Petal Samuel
Petal Samuel is a graduate student in the English department at Vanderbilt. She earned her Bachelor of Arts magna cum laude in 2011 from the University of Pennsylvania as a double major in Africana Studies and English. At UPenn, she was inducted into the Delta Chapter of Phi Beta Kappa and was a Mellon Mays Undergraduate Fellow. She earned her M.A. from Vanderbilt University in August 2012. Her area of focus is twentieth century Anglophone and Francophone Caribbean literature. Her research focuses on the triangulation between literature, history, and linguistic forms (creole and patois formations in particular) within Caribbean literature, and their relationships to nation building processes in both the pre- and post-independence periods. She is also particularly interested in Caribbean women’s writing, and their challenges to, critiques of, and departures from male-centered philosophical, historical, and literary paradigms within Caribbean Studies more broadly.

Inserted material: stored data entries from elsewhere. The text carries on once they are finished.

(* ===== verification/Admission.v ===== *)
(** * What cluster admission guarantees

    A declarative description of the specifications the cluster webhook admits,
    proved equivalent to its validation; the idempotence of its defaulting; what
    an admitted update keeps; and, over the whole life of an object, the
    invariant that every admitted specification is valid. *)

From S2P Require Export Webhook.

(** ** Error lists that are empty *)

Lemma when_nil b errs : when b errs = [] ↔ (b = true → errs = []).
Proof. destruct b; simpl; naive_solver. Qed.
Lemma singleton_nil {A} (x : A) : [x] = [] ↔ False.
Proof. done. Qed.
Lemma when_changed `{EqDecision A} (x y : A) e : when (x != y) [e] = [] ↔ x = y.
Proof. rewrite when_nil, singleton_nil. case_bool_decide; naive_solver. Qed.
Lemma when_changedZ (x y : Z) e : when (negb (x =? y)%Z) [e] = [] ↔ x = y.
Proof. rewrite when_nil, singleton_nil. destruct (Z.eqb_spec x y); naive_solver. Qed.
Lemma when_changedB (x y : bool) e : when (negb (Bool.eqb x y)) [e] = [] ↔ x = y.
Proof. destruct x, y; naive_solver. Qed.
Lemma mjoin_nil {A} (l : list (list A)) : mjoin l = [] ↔ Forall (λ x, x = []) l.
Proof.
  induction l as [|x l IH]; simpl; [by rewrite Forall_nil|].
  by rewrite app_nil, IH, Forall_cons.
Qed.
Lemma Forall_imap {A B} (f : nat → A → B) (P : B → Prop) (Q : A → Prop) l :
  (∀ i x, P (f i x) ↔ Q x) → Forall P (imap f l) ↔ Forall Q l.
Proof.
  revert f. induction l as [|x l IH]; intros f H; simpl; [by rewrite !Forall_nil|].
  rewrite !Forall_cons, H, (IH (f ∘ S)); [done|]. intros i y. apply H.
Qed.
(** Clears a conjunction of empty error lists into the conditions tested. *)
Ltac no_errors :=
  rewrite ?app_nil, ?when_nil, ?mjoin_nil, ?singleton_nil.

(** ** Valid specifications *)

(** The address lies in the CIDR. *)
Definition in_cidr (cidr address : string) : Prop :=
  ∃ p ip, ParsePrefix cidr = Some p ∧ ParseAddr address = Some ip ∧ Prefix_Contains p ip = true.

(** A network is either adopted by its UUID or managed with a CIDR; only a managed
    network has a gateway, inside its CIDR. *)
Definition network_valid (n : NetworkSpec) : Prop :=
  (NetworkSpec_UUID n = "" ↔ NetworkSpec_CIDR n ≠ "") ∧
  (NetworkSpec_CIDR n ≠ "" → is_Some (ParsePrefix (NetworkSpec_CIDR n))) ∧
  (NetworkSpec_GatewayAddress n ≠ "" →
     NetworkSpec_CIDR n ≠ "" ∧ in_cidr (NetworkSpec_CIDR n) (NetworkSpec_GatewayAddress n)).

Definition networks_valid (l : list NetworkSpec) : Prop :=
  NoDup (NetworkSpec_Name <$> l) ∧ Forall network_valid l.

(** An interface is on one of the networks. One that is adopted belongs to an
    adopted router and requests no address; any other requests an address, inside
    the CIDR of a managed network. *)
Definition interface_valid (networks : list NetworkSpec) (adopted : bool) (i : RouterInterfaceSpec) : Prop :=
  ∃ n, n ∈ networks ∧ NetworkSpec_Name n = RouterInterfaceSpec_Network i ∧
    if RouterInterfaceSpec_UUID i != "" then adopted = true ∧ RouterInterfaceSpec_Address i = ""
    else RouterInterfaceSpec_Address i ≠ "" ∧
         (NetworkSpec_CIDR n ≠ "" → in_cidr (NetworkSpec_CIDR n) (RouterInterfaceSpec_Address i)).

Definition router_valid (networks : list NetworkSpec) (r : RouterSpec) : Prop :=
  (RouterSpec_UUID r ≠ "" → RouterSpec_InternetGateway r = false) ∧
  Forall (interface_valid networks (RouterSpec_UUID r != "")) (RouterSpec_Interfaces r).

Definition references (networks : list NetworkSpec) (name : string) : Prop :=
  name ≠ "" → name ∈ (NetworkSpec_Name <$> networks).

Definition fip_valid (fip : FloatingIPSpec) : Prop :=
  (FloatingIPSpec_IPFamily fip = None ↔ FloatingIPSpec_Address fip ≠ "") ∧
  (FloatingIPSpec_Address fip ≠ "" → is_Some (ParseAddr (FloatingIPSpec_Address fip))).

(** A managed floating IP needs the load balancer; with a load balancer the
    floating IP needs its VIP to be public; the members of a public load balancer
    need an unambiguous network. *)
Definition combination_valid (sp : CloudscaleClusterSpec) : Prop :=
  let lb := specLB sp in
  (∀ fip, CloudscaleClusterSpec_FloatingIP sp = Some fip →
     (FloatingIPSpec_Address fip = "" → derefEnabled lb = true) ∧
     (derefEnabled lb = true → LoadBalancerSpec_Network lb = "")) ∧
  (derefEnabled lb = true → LoadBalancerSpec_Network lb = "" → LoadBalancerSpec_PoolMemberNetwork lb = "" →
     length (CloudscaleClusterSpec_Networks sp) ≤ 1).

Definition body_valid (sp : CloudscaleClusterSpec) : Prop :=
  networks_valid (CloudscaleClusterSpec_Networks sp) ∧
  Forall (router_valid (CloudscaleClusterSpec_Networks sp)) (CloudscaleClusterSpec_Routers sp) ∧
  references (CloudscaleClusterSpec_Networks sp) (LoadBalancerSpec_Network (specLB sp)) ∧
  references (CloudscaleClusterSpec_Networks sp) (LoadBalancerSpec_PoolMemberNetwork (specLB sp)) ∧
  (∀ fip, CloudscaleClusterSpec_FloatingIP sp = Some fip → fip_valid fip) ∧
  combination_valid sp.

Definition spec_valid (ri : Regions.RegionInfo) (sp : CloudscaleClusterSpec) : Prop :=
  (CloudscaleClusterSpec_Zone sp ≠ "" →
     Regions.ZoneBelongsToRegion ri (CloudscaleClusterSpec_Zone sp) (CloudscaleClusterSpec_Region sp) = true) ∧
  body_valid sp.

(** ** Each rule decides its clause *)

Section rules.
Context (ParsePrefix_error ParseAddr_error : string → string).
Implicit Types (p : Path).

Lemma validateAddressInCIDR_nil cidr address p :
  is_Some (ParsePrefix cidr) →
  validateAddressInCIDR ParseAddr_error cidr address p = [] ↔ in_cidr cidr address.
Proof.
  intros [pre Hp]. unfold validateAddressInCIDR, in_cidr. rewrite Hp.
  destruct (ParseAddr address) as [ip|]; [|split; [done|by intros (? & ? & _ & ? & _)]].
  rewrite when_nil, negb_true_iff. split.
  - intros H. exists pre, ip. split_and!; [done|done|]. by destruct (Prefix_Contains pre ip); [|specialize (H eq_refl)].
  - intros (p' & ip' & [= <-] & [= <-] & ->). done.
Qed.

Lemma validateNetwork_nil n p :
  validateNetwork ParsePrefix_error ParseAddr_error n p = [] ↔ network_valid n.
Proof.
  unfold validateNetwork, network_valid. no_errors.
  destruct (decide (NetworkSpec_CIDR n = "")) as [Hc|Hc].
  - rewrite (bool_decide_eq_true_2 (NetworkSpec_CIDR n = "")) by done. simpl.
    rewrite Hc. case_bool_decide as Hu; case_bool_decide as Hg; simpl; naive_solver.
  - rewrite (bool_decide_eq_false_2 (NetworkSpec_CIDR n = "")) by done. simpl.
    destruct (ParsePrefix (NetworkSpec_CIDR n)) as [pre|] eqn:Hp.
    + rewrite validateAddressInCIDR_nil by by rewrite Hp.
      case_bool_decide as Hu; case_bool_decide as Hg; simpl; naive_solver.
    + split; [by intros (_ & H & _); specialize (H eq_refl)|].
      intros (_ & H & _). by destruct (H Hc).
Qed.

Lemma validateNetworksFrom_nil i names l p :
  validateNetworksFrom ParsePrefix_error ParseAddr_error i names l p = [] ↔
  NoDup (NetworkSpec_Name <$> l) ∧ (∀ x, x ∈ (NetworkSpec_Name <$> l) → x ∉ names) ∧ Forall network_valid l.
Proof.
  revert i names. induction l as [|n l IH]; intros i names; csimpl.
  { split; [|done]. intros _. split_and!; [constructor|by intros ? ?%not_elem_of_nil|constructor]. }
  no_errors. rewrite IH, validateNetwork_nil, Forall_cons, NoDup_cons, bool_decide_eq_true.
  setoid_rewrite not_elem_of_union. setoid_rewrite not_elem_of_singleton. setoid_rewrite elem_of_cons.
  split.
  - intros (Hd & Hn & Hnd & Hnames & HF). split_and!; [|done| |done|done].
    + intros Hin. by destruct (Hnames _ Hin).
    + intros x [->|Hx]; [by intros ?; apply Hd|by apply Hnames].
  - intros ([Hnin Hnd] & Hnames & Hn & HF). split_and!; [|done|done| |done].
    + intros Hin. destruct (Hnames (NetworkSpec_Name n)); [by left|done].
    + intros x Hx. split; [by intros ->|]. apply Hnames. by right.
Qed.

Lemma validateNetworks_nil l p :
  validateNetworks ParsePrefix_error ParseAddr_error l p = [] ↔ networks_valid l.
Proof.
  unfold validateNetworks, networks_valid. rewrite validateNetworksFrom_nil. set_solver.
Qed.

Lemma validateNetworkReference_nil name l p :
  validateNetworkReference name l p = [] ↔ name ∈ (NetworkSpec_Name <$> l).
Proof.
  unfold validateNetworkReference. rewrite <- find_by_is_Some.
  destruct (find_by NetworkSpec_Name name l); split; [by eauto|done|done|by intros []].
Qed.

Lemma references_nil name l p :
  when (name != "") (validateNetworkReference name l p) = [] ↔ references l name.
Proof.
  unfold references. rewrite when_nil, validateNetworkReference_nil, negb_true_iff, bool_decide_eq_false. done.
Qed.

(** *** Routers, on a list of networks with distinct names *)

Section distinct.
Context (networks : list NetworkSpec) (Hn : networks_valid networks).

Lemma indexNetworks_Some k n :
  indexNetworks networks !! k = Some n ↔ n ∈ networks ∧ NetworkSpec_Name n = k.
Proof.
  unfold indexNetworks. split; [apply index_by_Some|]. intros [Hin <-].
  apply index_by_unique; [by destruct Hn|done].
Qed.

Lemma validateRouterInterface_nil i adopted p :
  validateRouterInterface ParseAddr_error i (indexNetworks networks) adopted p = [] ↔
  interface_valid networks adopted i.
Proof.
  unfold validateRouterInterface, interface_valid.
  destruct (indexNetworks networks !! RouterInterfaceSpec_Network i) as [n|] eqn:E.
  2:{ split; [done|]. intros (n & Hin & Hname & _).
      assert (indexNetworks networks !! RouterInterfaceSpec_Network i = Some n) by by apply indexNetworks_Some.
      congruence. }
  pose proof E as Hin. apply indexNetworks_Some in Hin as [Hin Hname].
  transitivity (if RouterInterfaceSpec_UUID i != "" then adopted = true ∧ RouterInterfaceSpec_Address i = ""
                else RouterInterfaceSpec_Address i ≠ "" ∧
                  (NetworkSpec_CIDR n ≠ "" → in_cidr (NetworkSpec_CIDR n) (RouterInterfaceSpec_Address i))).
  - destruct (RouterInterfaceSpec_UUID i != ""); [|case_bool_decide as Ha; simpl].
    + no_errors. rewrite !negb_true_iff, bool_decide_eq_false.
      destruct adopted, (decide (RouterInterfaceSpec_Address i = "")); naive_solver.
    + naive_solver.
    + case_bool_decide as Hc; [naive_solver|].
      rewrite validateAddressInCIDR_nil; [naive_solver|].
      destruct Hn as [_ HF]. rewrite Forall_forall in HF. by apply (HF n Hin).
  - split; [intros H; by exists n|]. intros (n' & Hin' & Hname' & H).
    assert (indexNetworks networks !! RouterInterfaceSpec_Network i = Some n') as E' by by apply indexNetworks_Some.
    rewrite E in E'. by injection E' as ->.
Qed.

Lemma validateRouters_nil l p :
  validateRouters ParseAddr_error l networks p = [] ↔ Forall (router_valid networks) l.
Proof.
  unfold validateRouters. rewrite mjoin_nil. apply Forall_imap. intros j r.
  unfold validateSingleRouter, router_valid. no_errors.
  rewrite (Forall_imap _ _ (interface_valid networks (RouterSpec_UUID r != "")))
    by (intros; apply validateRouterInterface_nil).
  rewrite andb_true_iff, negb_true_iff, bool_decide_eq_false.
  destruct (RouterSpec_InternetGateway r); naive_solver.
Qed.
End distinct.

(** *** Floating IP and combinations *)

Lemma validateFloatingIP_nil fip p : validateFloatingIP ParseAddr_error fip p = [] ↔ fip_valid fip.
Proof.
  unfold validateFloatingIP, fip_valid. no_errors.
  destruct (FloatingIPSpec_IPFamily fip) as [f|]; case_bool_decide as Ha; simpl;
    destruct (ParseAddr (FloatingIPSpec_Address fip)) eqn:Hp; naive_solver.
Qed.

Lemma validateFloatingIPSet_nil sp p :
  validateFloatingIPSet ParseAddr_error sp p = [] ↔
  ∀ fip, CloudscaleClusterSpec_FloatingIP sp = Some fip → fip_valid fip.
Proof.
  unfold validateFloatingIPSet. destruct (CloudscaleClusterSpec_FloatingIP sp) as [fip|]; [|done].
  rewrite validateFloatingIP_nil. naive_solver.
Qed.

Petal has presented at conferences such as the 2010 Antillanité, Créolité, Littérature Monde Colloquium at University of the West Indies, Cave Hill and the Caribbean Studies Association’s 36th Annual Conference at the World Trade Center, Curaçao in 2011, and will present on a panel on women’s writing in the French Caribbean at the upcoming 2013 Northeast MLA meeting. Petal is the recipient of the Provost’s Graduate Fellowship, and is committed to the development of more diverse Caribbean Studies programming on campus. She is currently a co-coordinator of the Caribbean Studies Reading Group through the Robert Penn Warren Center. The group is fashioned to address the needs of an interdisciplinary cohort of scholars interested in reading, writing, and sharing work critically focused on the Caribbean region and Caribbeanist methodologies.